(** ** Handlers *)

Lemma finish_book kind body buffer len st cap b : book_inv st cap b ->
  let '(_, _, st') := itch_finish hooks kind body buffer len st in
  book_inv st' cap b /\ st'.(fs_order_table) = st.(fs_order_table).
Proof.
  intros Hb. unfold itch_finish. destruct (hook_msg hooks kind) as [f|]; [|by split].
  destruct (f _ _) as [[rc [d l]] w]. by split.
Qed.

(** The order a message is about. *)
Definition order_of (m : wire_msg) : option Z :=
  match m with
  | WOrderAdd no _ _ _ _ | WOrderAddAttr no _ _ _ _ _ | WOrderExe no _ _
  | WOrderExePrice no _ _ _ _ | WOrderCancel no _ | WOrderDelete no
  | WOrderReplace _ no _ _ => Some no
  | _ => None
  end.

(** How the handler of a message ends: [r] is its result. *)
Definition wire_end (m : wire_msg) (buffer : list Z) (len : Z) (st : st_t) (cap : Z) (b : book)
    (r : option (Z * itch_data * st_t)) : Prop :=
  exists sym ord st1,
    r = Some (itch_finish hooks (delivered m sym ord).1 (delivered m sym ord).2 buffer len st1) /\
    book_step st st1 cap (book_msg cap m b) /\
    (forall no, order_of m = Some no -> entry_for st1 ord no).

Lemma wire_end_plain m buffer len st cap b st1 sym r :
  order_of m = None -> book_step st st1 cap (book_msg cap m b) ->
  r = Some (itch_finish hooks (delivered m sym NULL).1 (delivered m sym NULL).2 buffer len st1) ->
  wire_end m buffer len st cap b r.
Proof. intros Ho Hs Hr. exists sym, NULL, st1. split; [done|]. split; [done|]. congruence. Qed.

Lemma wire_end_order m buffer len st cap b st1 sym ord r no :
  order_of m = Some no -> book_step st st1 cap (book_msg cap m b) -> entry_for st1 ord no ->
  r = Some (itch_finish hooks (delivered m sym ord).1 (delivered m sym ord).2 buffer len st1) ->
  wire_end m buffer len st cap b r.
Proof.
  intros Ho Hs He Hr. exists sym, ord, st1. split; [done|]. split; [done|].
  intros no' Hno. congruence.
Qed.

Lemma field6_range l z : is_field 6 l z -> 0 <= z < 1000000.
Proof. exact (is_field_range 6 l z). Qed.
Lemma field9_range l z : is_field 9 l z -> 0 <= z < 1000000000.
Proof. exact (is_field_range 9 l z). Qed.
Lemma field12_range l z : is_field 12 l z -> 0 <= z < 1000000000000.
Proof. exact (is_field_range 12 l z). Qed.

....

Identify how many lines in the entries above include the string "None", then state that number alone.

2